What is Diabetes?

Diabetes is a chronic disease that occurs either when the pancreas does not produce enough insulin or when the body cannot effectively use the insulin it produces.  Insulin is a natural hormone made by the pancreas that controls the level of the glucose in the blood.

body complications

 

Understanding your body and diabetes:

Energy is vital for life; your body needs it to function.  Your brain needs glucose to think, your nerves need fuel to fire and your muscles need energy to move.  Mostly you make this energy from glucose you get as your body breaks down food.  Your body has a carefully regulated system in place to manage this whole process because it’s so important for the life and functioning of your cells.

The process of getting energy from food:

Food, for example a piece of toast, is eaten and through digestion is broken down into glucose, which then enters the blood stream.  As this happens “blood sugar” levels rise, which activates a little chemical “messenger” or hormone called insulin.   Insulin’s role in your body is to move glucose out of the blood and into cells where it can be made into energy. The glucose then moves into the relevant cells where it is needed, and blood glucose levels return to normal.  Essentially insulin controls your “blood sugar” levels.

What happens when things go wrong?

When you have diabetes, your body is unable to regulate your blood sugar effectively.  This happens because either your body is not producing enough insulin or sometimes cells in your body are not responding to insulin.  As a consequence the levels of glucose become higher than is healthy.  Unfortunately this is quite serious for your body, there can be both long term and short term effects.  The high levels can put a strain on your major organs and your cells are starved of vital fuel as the pathway to produce energy is affected.

This is why “blood sugar” and diabetes management is so important.

Symptoms of diabetes explained:

If you have high blood sugar you may experience the classical symptoms of excessive thirst and increased frequency of urination as the body tries to “flush out” excess glucose.  You may experience low energy and increased hunger as the body attempts to get more fuel for cells.  Some people experience numbness and tingling in their hands and feet. Because of the disruption to this major system in your body sometimes complications can develop such as poor circulation, blurred vision or blindness, cuts and bruises that won’t heal and sometimes something known as a diabetic coma.  There are a range of other complications both acute (immediate) and chronic (ongoing) which can have lasting damage to the body such as kidneys, eyes and the heart.

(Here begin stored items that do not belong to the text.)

(** * tbot1: signal evaluation (app.py) and order routing (kite_trader.py)

    The columns of the pandas frames of [app.py] hold IEEE 754 binary64
    numbers; they are embedded as the kernel's primitive [float]s, whose
    operations are specified by [SpecFloat].  The broker module
    [kite_trader.py] is embedded with an explicit state (instrument cache,
    broker call trace, log) and an error monad. *)

From Stdlib Require Import ZArith QArith Qabs Qpower Qround Lia Lqa List Bool String Ascii.
From Stdlib Require Import Floats.
Import ListNotations.

(* ================================================================== *)
(** * Binary64 numbers and their values *)
(* ================================================================== *)

Module Binary64.

(** The value of a binary64 number: not a number, an infinity, or a
    rational. *)
Inductive ereal : Type :=
  | NaN
  | MInf
  | Fin (q : Q)
  | PInf.

Definition cond_Qopp (s : bool) (q : Q) : Q := if s then Qopp q else q.

Definition SF2X (x : spec_float) : ereal :=
  match x with
  | S754_nan => NaN
  | S754_infinity s => if s then MInf else PInf
  | S754_zero _ => Fin 0
  | S754_finite s m e => Fin (cond_Qopp s (inject_Z (Zpos m) * 2 ^ e))
  end.

Definition value (x : float) : ereal := SF2X (Prim2SF x).

(** Order on values; nothing compares with [NaN]. *)
Definition ele (a b : ereal) : Prop :=
  match a, b with
  | NaN, _ | _, NaN => False
  | MInf, _ => True
  | _, PInf => True
  | Fin p, Fin q => (p <= q)%Q
  | _, _ => False
  end.

Definition elt (a b : ereal) : Prop :=
  match a, b with
  | NaN, _ | _, NaN => False
  | MInf, MInf => False
  | PInf, PInf => False
  | MInf, _ => True
  | _, PInf => True
  | Fin p, Fin q => (p < q)%Q
  | _, _ => False
  end.

Definition eeq (a b : ereal) : Prop :=
  match a, b with
  | MInf, MInf => True
  | PInf, PInf => True
  | Fin p, Fin q => (p == q)%Q
  | _, _ => False
  end.

Definition defined (x : float) : Prop := value x <> NaN.

Definition undefined (x : float) : Prop := value x = NaN.

Definition finite (x : float) : Prop := exists q, value x = Fin q.

(** Order of values as a comparison. *)
Definition ecompare (a b : ereal) : option comparison :=
  match a, b with
  | NaN, _ | _, NaN => None
  | MInf, MInf => Some Eq
  | PInf, PInf => Some Eq
  | MInf, _ => Some Lt
  | _, PInf => Some Lt
  | PInf, _ => Some Gt
  | _, MInf => Some Gt
  | Fin p, Fin q => Some (p ?= q)%Q
  end.

(** The value of an integer constant, and the absolute value. *)
Definition of_Z (n : Z) : ereal := Fin (inject_Z n).

Definition eabs (a : ereal) : ereal :=
  match a with
  | NaN => NaN
  | MInf | PInf => PInf
  | Fin q => Fin (Qabs q)
  end.

Declare Scope ereal_scope.
Delimit Scope ereal_scope with E.
Bind Scope ereal_scope with ereal.
Notation "a <= b" := (ele a b) : ereal_scope.
Notation "a < b" := (elt a b) : ereal_scope.
Notation "a == b" := (eeq a b) : ereal_scope.
Notation "a <= b <= c" := (ele a b /\ ele b c) : ereal_scope.

End Binary64.

(* ================================================================== *)
(** * app.py: indicator table and strategy *)
(* ================================================================== *)

Module App.

Local Open Scope float_scope.

(** ** Frames *)

(** [datetime.time], compared field by field. *)
Record time : Type := mk_time
  { hour : nat; minute : nat; second : nat; microsecond : nat }.

Definition time_geb (a b : time) : bool :=
  match Nat.compare (hour a) (hour b) with
  | Gt => true
  | Lt => false
  | Eq =>
    match Nat.compare (minute a) (minute b) with
    | Gt => true
    | Lt => false
    | Eq =>
      match Nat.compare (second a) (second b) with
      | Gt => true
      | Lt => false
      | Eq => Nat.leb (microsecond b) (microsecond a)
      end
    end
  end.

(** A timestamp of the [Datetime] column: the day (as an ordinal) and the
    time of day, which is what [.dt.time] reads. *)
Record Timestamp : Type := mk_timestamp
  { ts_day : Z; ts_time : time }.

(** A row of the frame [fetch_data] returns. *)
Record Bar : Type := mk_bar
  { Datetime : Timestamp;
    Adj_Close : float;
    Close : float;
    High : float;
    Low : float;
    Open : float;
    Volume : float }.

(** The columns [add_indicators] adds. *)
Record Indicators : Type := mk_indicators
  { BB60 : float; BB105 : float; BB150 : float;
    RSI20 : float; WILLR28 : float;
    plusDI6 : float; minusDI6 : float;
    plusDI20 : float; minusDI20 : float;
    MA8 : float }.

(** A row of the frame [ind] once the [Stock] column is set. *)
Record IndicatorRow : Type := mk_row
  { Stock : string;
    bar :> Bar;
    ind :> Indicators }.

(** A row of the frame [apply_strategy] returns. *)
Record SignalRow : Type := mk_signal
  { row :> IndicatorRow;
    CALL_ENTRY : bool;
    PUT_ENTRY : bool;
    CALL_EXIT : bool;
    PUT_EXIT : bool }.

(** A frame is the list of its rows; a column ([pd.Series]) is the list of
    its cells, in row order. *)
Definition Series (A : Type) : Type := list A.

Definition column {R A : Type} (df : list R) (f : R -> A) : Series A :=
  map f df.

(** [df.[c]] is the column [c] of the frame [df]. *)
Notation "df .[ c ]" := (column df (fun r => c r))
  (at level 1, left associativity, format "df .[ c ]").

Fixpoint zip_with {A B C : Type} (f : A -> B -> C)
  (xs : Series A) (ys : Series B) : Series C :=
  match xs, ys with
  | x :: xs', y :: ys' => f x y :: zip_with f xs' ys'
  | _, _ => []
  end.

(** ** Element-wise operations of pandas on float64 and bool columns *)

(** [s <= c] *)
Definition s_le (s : Series float) (c : float) : Series bool :=
  map (fun x => x <=? c) s.

(** [s >= c] *)
Definition s_ge (s : Series float) (c : float) : Series bool :=
  map (fun x => c <=? x) s.

(** [s < c] *)
Definition s_lt (s : Series float) (c : float) : Series bool :=
  map (fun x => x <? c) s.

(** [s.between(left, right)]: [(s >= left) & (s <= right)]. *)
Definition s_between (s : Series float) (left right : float) : Series bool :=
  zip_with andb (s_ge s left) (s_le s right).

(** [a & b], [a | b] *)
Definition s_and (a b : Series bool) : Series bool := zip_with andb a b.
Definition s_or (a b : Series bool) : Series bool := zip_with orb a b.

(** [a - b], [s.abs()], [a < b], [a > b] *)
Definition s_sub (a b : Series float) : Series float :=
  zip_with PrimFloat.sub a b.
Definition s_abs (s : Series float) : Series float := map abs s.
Definition s_ltb (a b : Series float) : Series bool :=
  zip_with PrimFloat.ltb a b.
Definition s_gtb (a b : Series float) : Series bool :=
  zip_with (fun x y => y <? x) a b.

Infix "&" := s_and (at level 40, left associativity).
Infix "||| " := s_or (at level 50, left associativity).

(** ** CONFIG *)

Definition MIN_BARS : nat := 160.

(** ** STRATEGY LOGIC *)

(** Setting the four flag columns on the frame. *)
Fixpoint set_flags (df : list IndicatorRow)
  (ce pe cx px : Series bool) : list SignalRow :=
  match df, ce, pe, cx, px with
  | r :: df', a :: ce', b :: pe', c :: cx', d :: px' =>
      mk_signal r a b c d :: set_flags df' ce' pe' cx' px'
  | _, _, _, _, _ => []
  end.

Definition apply_strategy (df : list IndicatorRow) : list SignalRow :=
  let call_entry :=
    s_le df.[BB60] 35 &
    s_between df.[RSI20] 65 100 &
    s_between df.[WILLR28] (-20) 0 &
    s_ge df.[plusDI6] 40 & s_le df.[minusDI6] 12 &
    s_ge df.[plusDI20] 35 & s_le df.[minusDI20] 15 in
  let put_entry :=
    s_le df.[BB60] 35 &
    s_between df.[RSI20] 1 40 &
    s_between df.[WILLR28] (-100) (-80) &
    s_ge df.[minusDI6] 35 & s_le df.[plusDI6] 15 &
    s_ge df.[minusDI20] 30 & s_le df.[plusDI20] 15 in
  let di_diff := s_abs (s_sub df.[plusDI20] df.[minusDI20]) in
  let call_exit :=
    s_lt di_diff 10 ||| s_ltb df.[Close] df.[MA8] in
  let put_exit :=
    s_lt di_diff 10 ||| s_gtb df.[Close] df.[MA8] in
  set_flags df call_entry put_entry call_exit put_exit.

(** The same rules, read on one row. *)
Definition between (x left right : float) : bool :=
  (left <=? x) && (x <=? right).

Definition call_entry_row (r : Indicators) : bool :=
  (BB60 r <=? 35) &&
  between (RSI20 r) 65 100 &&
  between (WILLR28 r) (-20) 0 &&
  (40 <=? plusDI6 r) && (minusDI6 r <=? 12) &&
  (35 <=? plusDI20 r) && (minusDI20 r <=? 15).

Definition put_entry_row (r : Indicators) : bool :=
  (BB60 r <=? 35) &&
  between (RSI20 r) 1 40 &&
  between (WILLR28 r) (-100) (-80) &&
  (35 <=? minusDI6 r) && (plusDI6 r <=? 15) &&
  (30 <=? minusDI20 r) && (plusDI20 r <=? 15).

Definition di_diff_row (r : Indicators) : float :=
  abs (plusDI20 r - minusDI20 r).

Definition call_exit_row (r : IndicatorRow) : bool :=
  (di_diff_row r <? 10) || (Close r <? MA8 r).

Definition put_exit_row (r : IndicatorRow) : bool :=
  (di_diff_row r <? 10) || (MA8 r <? Close r).

Definition strategy_row (r : IndicatorRow) : SignalRow :=
  mk_signal r (call_entry_row r) (put_entry_row r)
    (call_exit_row r) (put_exit_row r).

(** ** FETCH DATA, INDICATORS, PIPELINE *)

Section Pipeline.

(** [yf.download(symbol, period="5d", interval="5m")] followed by the
    coercion of the price columns to numbers: the rows of the download,
    with [nan] in the cells that do not parse. *)
Variable yf_download : string -> list Bar.

(** The indicator columns of the [ta] library: [ta_indicators raw i] holds
    the values at row [i] computed from the Close, High and Low columns
    of [raw]. *)
Variable ta_indicators : list Bar -> nat -> Indicators.

Definition isna (b : Bar) : bool :=
  is_nan (Adj_Close b) || is_nan (Close b) || is_nan (High b) ||
  is_nan (Low b) || is_nan (Open b) || is_nan (Volume b).

Definition dropna (df : list Bar) : list Bar :=
  filter (fun b => negb (isna b)) df.

Definition fetch_data (symbol : string) : option (list Bar) :=
  let df := yf_download symbol in
  match df with
  | [] => None
  | _ => Some (dropna df)
  end.

(** The frame with the indicator columns added, row by row. *)
Fixpoint add_columns (raw : list Bar) (i : nat) (rest : list Bar)
  : list (Bar * Indicators) :=
  match rest with
  | [] => []
  | b :: rest' => (b, ta_indicators raw i) :: add_columns raw (S i) rest'
  end.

These are risks but not guarranteed outcomes, so the good news is as you manage your diabetes you dramatically improve your chances of a healthy body and living a normal life.

It is important if you have diabetes therefore to be proactive and vigilant with your management approach, adequate and early intervention can make all the difference.  It is possible to live a normal and healthy life with diabetes and it is even possible with the right approach to recover to a point that you are symptomless and as if you do not have diabetes (in cases of Type II diabetes).  This involves adopting healthy lifestyle approaches and paying attention to blood pressure control, maintaining a healthy body weight, eating a healthy diet and giving up smoking if you are a smoker.

The three most common types of Diabetes are:

  • Type 1 diabetes: also referred to as insulin-dependent diabetes mellitus or juvenile diabetes.  With this type of diabetes the body doesn’t produce insulin.
  • Type 2 diabetes: also referred to as insulin-resistant diabetes or late onset diabetes.  This is a condition in which cells fail to use or be properly receptive to insulin; this is sometimes accompanied with an absolute insulin deficiency.
  • Gestational diabetes: is a form of diabetes that develops during pregnancy.  Women who have never had diabetes before experience a high blood glucose level during pregnancy.  This may precede development of type 2 Diabetes.

There are also other less commonly know forms of diabetes, these include congenital diabetes, which is due to genetic defects of insulin secretion, cystic fibrosis-related diabetes, steroid diabetes induced by high doses of glucocorticoids, and several forms of monogenic diabetes.